== REQUIREMENT ==
Within the records, which lines hold the string "lift"? Report each one by copying it.

=======

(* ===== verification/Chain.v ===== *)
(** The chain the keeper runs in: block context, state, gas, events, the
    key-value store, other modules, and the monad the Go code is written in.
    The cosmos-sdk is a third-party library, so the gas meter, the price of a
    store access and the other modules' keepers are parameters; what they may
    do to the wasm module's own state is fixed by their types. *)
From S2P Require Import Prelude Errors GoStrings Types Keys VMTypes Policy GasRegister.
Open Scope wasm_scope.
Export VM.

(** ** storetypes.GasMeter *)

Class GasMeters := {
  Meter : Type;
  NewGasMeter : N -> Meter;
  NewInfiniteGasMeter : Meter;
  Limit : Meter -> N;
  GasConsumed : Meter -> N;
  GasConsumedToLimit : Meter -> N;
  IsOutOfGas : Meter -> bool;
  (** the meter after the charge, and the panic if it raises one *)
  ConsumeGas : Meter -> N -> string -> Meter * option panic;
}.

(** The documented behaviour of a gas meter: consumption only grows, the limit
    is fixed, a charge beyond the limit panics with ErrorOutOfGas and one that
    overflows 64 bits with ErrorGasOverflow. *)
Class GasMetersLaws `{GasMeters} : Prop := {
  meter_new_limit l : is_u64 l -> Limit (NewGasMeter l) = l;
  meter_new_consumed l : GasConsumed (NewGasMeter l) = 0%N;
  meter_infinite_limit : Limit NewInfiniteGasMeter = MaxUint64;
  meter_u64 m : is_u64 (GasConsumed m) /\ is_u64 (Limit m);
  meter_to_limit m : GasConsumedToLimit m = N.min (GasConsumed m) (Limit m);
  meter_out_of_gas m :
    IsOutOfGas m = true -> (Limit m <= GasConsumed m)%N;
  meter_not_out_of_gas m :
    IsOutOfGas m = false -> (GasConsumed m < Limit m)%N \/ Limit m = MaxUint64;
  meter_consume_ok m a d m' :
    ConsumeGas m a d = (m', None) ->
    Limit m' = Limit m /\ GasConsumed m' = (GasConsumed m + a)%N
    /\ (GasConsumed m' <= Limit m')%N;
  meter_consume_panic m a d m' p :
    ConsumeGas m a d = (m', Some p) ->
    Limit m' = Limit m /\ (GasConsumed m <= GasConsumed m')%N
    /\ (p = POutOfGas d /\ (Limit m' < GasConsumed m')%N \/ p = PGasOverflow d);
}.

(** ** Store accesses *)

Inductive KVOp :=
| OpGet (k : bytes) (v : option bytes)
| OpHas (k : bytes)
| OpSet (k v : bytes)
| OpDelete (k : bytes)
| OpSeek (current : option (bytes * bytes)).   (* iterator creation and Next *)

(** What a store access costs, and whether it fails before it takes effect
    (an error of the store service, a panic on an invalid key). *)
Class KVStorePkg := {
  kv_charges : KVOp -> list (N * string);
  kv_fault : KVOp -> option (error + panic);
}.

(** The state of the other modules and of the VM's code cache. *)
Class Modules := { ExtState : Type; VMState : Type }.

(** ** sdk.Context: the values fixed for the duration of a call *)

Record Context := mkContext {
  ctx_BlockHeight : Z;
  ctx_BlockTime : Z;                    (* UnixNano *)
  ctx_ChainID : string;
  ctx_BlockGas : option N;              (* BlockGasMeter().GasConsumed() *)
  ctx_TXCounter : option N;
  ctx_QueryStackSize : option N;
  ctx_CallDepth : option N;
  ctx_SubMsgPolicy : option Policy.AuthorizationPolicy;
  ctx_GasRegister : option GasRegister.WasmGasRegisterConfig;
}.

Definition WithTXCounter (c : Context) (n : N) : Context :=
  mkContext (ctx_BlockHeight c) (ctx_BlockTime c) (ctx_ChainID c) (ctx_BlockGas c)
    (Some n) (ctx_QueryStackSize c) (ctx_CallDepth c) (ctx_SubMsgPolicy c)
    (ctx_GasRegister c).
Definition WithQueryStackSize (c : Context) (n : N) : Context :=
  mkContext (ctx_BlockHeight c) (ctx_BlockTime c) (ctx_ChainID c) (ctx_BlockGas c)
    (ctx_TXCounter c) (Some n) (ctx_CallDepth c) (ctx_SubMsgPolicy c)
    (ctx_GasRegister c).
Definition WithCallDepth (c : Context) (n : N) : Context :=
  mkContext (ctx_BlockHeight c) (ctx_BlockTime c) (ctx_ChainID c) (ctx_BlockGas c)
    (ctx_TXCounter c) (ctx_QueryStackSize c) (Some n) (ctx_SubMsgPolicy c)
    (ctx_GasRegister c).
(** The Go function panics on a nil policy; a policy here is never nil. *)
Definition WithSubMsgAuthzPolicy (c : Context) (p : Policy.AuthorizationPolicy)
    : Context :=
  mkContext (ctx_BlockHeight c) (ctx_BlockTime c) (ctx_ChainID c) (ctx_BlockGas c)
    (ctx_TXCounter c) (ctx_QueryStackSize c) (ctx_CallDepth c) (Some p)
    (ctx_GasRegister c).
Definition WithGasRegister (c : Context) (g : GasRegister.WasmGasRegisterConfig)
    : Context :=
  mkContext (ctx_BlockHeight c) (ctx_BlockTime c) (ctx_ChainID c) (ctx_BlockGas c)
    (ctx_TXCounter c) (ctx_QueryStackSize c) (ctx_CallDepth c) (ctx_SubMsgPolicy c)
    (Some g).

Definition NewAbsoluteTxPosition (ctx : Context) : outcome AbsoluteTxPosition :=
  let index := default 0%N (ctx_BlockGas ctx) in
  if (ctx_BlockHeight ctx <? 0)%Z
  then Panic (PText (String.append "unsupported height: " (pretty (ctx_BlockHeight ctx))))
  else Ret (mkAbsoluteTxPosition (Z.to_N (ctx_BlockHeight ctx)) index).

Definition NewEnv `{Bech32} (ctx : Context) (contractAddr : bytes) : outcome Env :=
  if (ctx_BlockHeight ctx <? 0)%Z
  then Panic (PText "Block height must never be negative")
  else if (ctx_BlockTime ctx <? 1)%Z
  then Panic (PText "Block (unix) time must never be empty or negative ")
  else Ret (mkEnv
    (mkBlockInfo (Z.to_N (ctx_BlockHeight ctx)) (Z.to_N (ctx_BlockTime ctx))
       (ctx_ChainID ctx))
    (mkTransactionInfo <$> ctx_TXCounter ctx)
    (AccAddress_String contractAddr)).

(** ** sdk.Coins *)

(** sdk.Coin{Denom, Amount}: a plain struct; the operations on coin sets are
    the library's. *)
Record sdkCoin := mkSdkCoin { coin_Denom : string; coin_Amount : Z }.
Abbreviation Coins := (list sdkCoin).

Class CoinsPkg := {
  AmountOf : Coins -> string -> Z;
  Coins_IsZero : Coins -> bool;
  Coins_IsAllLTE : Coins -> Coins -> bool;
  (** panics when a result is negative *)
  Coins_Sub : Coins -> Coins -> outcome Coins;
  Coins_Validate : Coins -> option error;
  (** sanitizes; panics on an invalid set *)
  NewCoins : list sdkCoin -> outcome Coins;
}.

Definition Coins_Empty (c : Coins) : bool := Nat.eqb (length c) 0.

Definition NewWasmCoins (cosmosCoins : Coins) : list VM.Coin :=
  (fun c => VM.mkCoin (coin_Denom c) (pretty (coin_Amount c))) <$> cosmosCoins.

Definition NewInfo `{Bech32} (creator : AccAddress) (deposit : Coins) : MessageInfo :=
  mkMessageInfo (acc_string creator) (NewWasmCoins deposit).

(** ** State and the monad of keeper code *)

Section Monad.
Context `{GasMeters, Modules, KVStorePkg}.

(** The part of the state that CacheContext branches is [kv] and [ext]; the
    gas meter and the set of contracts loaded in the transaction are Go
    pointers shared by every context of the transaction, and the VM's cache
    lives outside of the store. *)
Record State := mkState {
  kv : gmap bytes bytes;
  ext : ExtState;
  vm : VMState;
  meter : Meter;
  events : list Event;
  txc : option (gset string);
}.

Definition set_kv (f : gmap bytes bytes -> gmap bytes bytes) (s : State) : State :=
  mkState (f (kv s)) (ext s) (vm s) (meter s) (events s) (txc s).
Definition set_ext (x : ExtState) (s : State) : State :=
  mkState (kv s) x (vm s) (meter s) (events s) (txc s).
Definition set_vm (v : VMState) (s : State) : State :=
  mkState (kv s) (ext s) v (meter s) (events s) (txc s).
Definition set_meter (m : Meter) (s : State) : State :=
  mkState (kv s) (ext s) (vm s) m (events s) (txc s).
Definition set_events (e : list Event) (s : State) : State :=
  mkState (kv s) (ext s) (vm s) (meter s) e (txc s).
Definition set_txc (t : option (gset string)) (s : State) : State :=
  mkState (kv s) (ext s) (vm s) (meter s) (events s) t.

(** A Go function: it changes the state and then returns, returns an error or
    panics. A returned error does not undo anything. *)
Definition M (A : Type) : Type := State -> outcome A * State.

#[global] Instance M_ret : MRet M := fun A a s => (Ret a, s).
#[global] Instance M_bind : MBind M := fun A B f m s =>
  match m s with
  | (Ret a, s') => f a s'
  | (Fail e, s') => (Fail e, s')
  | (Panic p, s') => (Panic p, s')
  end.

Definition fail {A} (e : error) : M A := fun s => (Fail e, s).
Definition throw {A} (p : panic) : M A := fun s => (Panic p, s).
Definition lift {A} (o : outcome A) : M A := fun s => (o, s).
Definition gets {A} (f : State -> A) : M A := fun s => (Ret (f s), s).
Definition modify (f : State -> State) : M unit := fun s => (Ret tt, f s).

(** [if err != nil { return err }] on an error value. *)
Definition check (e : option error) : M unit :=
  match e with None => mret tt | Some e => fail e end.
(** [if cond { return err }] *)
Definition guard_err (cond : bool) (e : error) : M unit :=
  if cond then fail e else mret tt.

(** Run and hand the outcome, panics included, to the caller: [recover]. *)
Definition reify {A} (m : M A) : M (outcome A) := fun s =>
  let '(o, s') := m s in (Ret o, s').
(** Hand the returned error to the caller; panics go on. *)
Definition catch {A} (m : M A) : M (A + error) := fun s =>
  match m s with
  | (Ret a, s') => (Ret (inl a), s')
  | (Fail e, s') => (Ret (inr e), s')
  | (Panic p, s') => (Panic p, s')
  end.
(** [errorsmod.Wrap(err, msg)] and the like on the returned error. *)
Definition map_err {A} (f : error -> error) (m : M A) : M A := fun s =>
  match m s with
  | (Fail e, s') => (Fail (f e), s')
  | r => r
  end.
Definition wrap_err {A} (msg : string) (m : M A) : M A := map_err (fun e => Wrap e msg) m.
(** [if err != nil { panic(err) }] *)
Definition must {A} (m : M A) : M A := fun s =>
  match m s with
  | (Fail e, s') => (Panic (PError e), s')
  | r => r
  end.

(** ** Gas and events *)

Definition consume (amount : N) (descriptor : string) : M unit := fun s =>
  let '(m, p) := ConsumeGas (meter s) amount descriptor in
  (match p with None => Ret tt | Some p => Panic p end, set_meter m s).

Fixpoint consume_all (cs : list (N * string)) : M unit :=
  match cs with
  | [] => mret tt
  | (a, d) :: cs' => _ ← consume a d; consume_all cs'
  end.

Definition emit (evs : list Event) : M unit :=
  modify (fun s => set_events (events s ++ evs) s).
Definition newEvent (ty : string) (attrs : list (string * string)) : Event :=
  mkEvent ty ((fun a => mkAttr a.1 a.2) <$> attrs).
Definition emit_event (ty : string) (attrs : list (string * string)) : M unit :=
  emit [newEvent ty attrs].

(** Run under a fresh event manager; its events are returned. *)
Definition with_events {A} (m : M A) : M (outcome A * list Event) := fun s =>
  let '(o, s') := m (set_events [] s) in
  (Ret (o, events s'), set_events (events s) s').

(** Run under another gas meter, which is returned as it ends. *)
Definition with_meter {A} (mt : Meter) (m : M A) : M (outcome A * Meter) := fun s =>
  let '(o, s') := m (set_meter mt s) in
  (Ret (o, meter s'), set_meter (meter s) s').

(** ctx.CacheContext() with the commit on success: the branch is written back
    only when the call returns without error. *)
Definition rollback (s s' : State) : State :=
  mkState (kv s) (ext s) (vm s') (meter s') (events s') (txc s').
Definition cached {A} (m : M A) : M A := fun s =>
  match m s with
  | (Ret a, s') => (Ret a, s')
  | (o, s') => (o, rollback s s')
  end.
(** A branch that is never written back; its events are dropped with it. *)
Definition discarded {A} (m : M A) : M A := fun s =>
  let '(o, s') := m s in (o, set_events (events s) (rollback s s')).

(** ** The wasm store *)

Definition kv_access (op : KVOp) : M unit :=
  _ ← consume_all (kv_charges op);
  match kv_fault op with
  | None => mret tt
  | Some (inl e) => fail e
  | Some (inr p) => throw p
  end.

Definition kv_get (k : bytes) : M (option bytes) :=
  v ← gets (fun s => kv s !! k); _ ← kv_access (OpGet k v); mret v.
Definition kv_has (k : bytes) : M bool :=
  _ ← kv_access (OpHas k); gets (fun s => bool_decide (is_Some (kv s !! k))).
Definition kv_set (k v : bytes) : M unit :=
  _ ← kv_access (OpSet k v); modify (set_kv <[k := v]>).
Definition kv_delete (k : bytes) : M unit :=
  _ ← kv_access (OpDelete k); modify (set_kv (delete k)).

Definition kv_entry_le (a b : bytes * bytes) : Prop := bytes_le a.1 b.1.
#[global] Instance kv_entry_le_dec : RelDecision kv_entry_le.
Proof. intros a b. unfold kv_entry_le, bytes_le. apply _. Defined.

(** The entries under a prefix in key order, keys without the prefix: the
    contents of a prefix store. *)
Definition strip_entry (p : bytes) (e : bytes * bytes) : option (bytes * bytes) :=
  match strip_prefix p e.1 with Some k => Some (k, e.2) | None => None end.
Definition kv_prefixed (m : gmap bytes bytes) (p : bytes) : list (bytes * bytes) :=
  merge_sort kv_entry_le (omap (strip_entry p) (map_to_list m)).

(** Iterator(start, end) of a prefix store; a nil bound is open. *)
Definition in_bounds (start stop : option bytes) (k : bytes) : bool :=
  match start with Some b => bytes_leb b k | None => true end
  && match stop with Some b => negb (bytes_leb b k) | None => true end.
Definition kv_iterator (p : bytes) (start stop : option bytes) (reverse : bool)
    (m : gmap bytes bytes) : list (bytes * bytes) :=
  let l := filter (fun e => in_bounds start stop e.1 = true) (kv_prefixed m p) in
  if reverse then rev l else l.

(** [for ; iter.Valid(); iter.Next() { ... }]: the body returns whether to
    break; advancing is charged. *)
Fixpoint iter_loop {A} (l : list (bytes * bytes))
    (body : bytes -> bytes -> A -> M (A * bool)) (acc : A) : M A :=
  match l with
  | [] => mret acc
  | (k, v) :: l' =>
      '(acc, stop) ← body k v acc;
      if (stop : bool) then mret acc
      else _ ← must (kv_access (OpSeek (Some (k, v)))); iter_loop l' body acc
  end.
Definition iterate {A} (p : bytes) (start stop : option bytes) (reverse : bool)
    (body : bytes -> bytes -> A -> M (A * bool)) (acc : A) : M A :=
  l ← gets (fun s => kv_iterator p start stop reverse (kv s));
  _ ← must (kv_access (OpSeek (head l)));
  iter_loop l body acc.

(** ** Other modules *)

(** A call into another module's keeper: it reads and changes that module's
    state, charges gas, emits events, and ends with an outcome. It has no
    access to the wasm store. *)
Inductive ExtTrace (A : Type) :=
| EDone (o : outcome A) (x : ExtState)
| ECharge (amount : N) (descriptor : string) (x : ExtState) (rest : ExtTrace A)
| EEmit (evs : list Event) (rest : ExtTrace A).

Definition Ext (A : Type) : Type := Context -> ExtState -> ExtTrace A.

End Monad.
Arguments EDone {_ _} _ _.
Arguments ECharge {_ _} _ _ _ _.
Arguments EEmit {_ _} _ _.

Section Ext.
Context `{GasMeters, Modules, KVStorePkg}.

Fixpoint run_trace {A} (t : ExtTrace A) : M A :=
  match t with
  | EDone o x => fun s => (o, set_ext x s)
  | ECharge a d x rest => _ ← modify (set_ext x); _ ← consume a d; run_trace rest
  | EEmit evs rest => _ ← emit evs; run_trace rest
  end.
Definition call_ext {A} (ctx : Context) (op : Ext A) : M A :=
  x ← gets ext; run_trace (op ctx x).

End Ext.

=======

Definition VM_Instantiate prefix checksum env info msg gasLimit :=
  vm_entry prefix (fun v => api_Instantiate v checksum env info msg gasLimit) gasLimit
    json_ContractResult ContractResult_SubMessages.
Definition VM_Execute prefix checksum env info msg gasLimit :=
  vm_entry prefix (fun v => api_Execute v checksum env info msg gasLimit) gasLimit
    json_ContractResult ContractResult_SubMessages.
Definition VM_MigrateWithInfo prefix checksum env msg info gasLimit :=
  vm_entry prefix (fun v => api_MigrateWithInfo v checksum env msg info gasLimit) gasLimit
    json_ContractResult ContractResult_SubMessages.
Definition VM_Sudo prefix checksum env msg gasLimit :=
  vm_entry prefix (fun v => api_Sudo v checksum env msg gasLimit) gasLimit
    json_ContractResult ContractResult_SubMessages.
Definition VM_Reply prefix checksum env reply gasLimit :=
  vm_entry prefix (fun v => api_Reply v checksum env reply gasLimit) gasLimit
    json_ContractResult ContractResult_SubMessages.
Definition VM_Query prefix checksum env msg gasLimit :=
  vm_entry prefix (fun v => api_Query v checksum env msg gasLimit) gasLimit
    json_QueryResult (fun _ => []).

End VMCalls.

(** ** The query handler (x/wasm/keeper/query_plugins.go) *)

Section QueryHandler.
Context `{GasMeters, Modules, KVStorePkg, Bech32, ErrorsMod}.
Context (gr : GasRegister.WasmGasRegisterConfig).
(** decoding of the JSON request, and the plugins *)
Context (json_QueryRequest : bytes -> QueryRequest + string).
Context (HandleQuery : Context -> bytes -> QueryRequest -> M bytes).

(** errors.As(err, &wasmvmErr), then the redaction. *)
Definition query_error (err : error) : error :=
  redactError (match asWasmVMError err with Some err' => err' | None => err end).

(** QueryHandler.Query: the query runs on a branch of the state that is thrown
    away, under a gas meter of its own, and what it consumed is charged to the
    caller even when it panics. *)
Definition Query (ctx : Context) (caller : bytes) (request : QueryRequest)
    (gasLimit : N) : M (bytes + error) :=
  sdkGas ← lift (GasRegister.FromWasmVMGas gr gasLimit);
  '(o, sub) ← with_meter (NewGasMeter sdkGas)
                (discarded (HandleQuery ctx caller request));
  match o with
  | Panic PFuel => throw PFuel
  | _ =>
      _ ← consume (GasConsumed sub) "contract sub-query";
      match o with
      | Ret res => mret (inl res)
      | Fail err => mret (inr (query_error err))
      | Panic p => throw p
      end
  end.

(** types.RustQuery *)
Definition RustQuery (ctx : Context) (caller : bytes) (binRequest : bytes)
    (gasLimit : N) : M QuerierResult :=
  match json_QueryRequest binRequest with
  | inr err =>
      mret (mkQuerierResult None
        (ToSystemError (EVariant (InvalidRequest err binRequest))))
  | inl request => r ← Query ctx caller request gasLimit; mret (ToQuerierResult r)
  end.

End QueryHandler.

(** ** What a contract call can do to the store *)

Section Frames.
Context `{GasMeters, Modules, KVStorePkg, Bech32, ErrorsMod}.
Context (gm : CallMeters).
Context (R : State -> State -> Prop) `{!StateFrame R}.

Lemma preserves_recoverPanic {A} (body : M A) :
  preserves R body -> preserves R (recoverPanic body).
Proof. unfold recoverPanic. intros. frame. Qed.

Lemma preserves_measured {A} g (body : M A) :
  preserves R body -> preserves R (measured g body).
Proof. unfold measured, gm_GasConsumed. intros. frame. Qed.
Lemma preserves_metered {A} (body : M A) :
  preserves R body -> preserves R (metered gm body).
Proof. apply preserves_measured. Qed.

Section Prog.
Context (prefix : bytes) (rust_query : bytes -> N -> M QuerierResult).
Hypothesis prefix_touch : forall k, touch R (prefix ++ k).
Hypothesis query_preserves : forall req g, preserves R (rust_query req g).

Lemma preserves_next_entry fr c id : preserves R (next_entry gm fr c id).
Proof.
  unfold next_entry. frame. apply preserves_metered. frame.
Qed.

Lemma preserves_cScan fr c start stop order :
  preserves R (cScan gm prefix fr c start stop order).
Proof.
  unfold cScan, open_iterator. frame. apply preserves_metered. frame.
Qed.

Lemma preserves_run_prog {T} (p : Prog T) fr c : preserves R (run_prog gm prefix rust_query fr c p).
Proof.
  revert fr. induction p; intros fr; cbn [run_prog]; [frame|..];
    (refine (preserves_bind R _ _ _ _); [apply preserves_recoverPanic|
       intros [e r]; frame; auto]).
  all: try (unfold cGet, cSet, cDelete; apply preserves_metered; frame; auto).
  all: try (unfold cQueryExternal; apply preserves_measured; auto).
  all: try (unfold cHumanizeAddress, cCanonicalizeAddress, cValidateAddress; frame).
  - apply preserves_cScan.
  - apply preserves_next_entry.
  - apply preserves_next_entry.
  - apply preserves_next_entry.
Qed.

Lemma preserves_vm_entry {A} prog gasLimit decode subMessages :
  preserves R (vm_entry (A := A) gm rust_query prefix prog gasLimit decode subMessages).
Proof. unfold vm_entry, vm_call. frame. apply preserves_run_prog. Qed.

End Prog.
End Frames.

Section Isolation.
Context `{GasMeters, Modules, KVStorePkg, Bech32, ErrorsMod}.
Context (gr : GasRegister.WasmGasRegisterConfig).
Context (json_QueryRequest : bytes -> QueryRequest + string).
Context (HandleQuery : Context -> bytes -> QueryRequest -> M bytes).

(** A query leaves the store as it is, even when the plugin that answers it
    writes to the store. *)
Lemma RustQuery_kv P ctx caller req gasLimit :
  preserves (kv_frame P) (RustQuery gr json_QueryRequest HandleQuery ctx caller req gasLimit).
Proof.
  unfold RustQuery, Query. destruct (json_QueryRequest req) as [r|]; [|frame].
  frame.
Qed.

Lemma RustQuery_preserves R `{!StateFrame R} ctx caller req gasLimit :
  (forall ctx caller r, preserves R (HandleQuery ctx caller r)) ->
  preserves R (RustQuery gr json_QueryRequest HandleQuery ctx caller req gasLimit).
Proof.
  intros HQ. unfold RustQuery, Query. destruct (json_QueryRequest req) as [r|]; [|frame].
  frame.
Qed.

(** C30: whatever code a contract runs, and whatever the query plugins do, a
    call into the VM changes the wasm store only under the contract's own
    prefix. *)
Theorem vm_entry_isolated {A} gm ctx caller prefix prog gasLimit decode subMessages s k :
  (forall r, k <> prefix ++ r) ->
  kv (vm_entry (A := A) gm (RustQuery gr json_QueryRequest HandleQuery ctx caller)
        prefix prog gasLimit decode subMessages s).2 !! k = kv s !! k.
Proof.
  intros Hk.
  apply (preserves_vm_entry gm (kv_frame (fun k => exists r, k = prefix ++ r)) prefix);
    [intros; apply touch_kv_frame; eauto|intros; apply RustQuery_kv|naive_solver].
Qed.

=======

== RESPONSE AREA ==
Definition lift {A} (o : outcome A) : M A := fun s => (o, s).
  sdkGas ← lift (GasRegister.FromWasmVMGas gr gasLimit);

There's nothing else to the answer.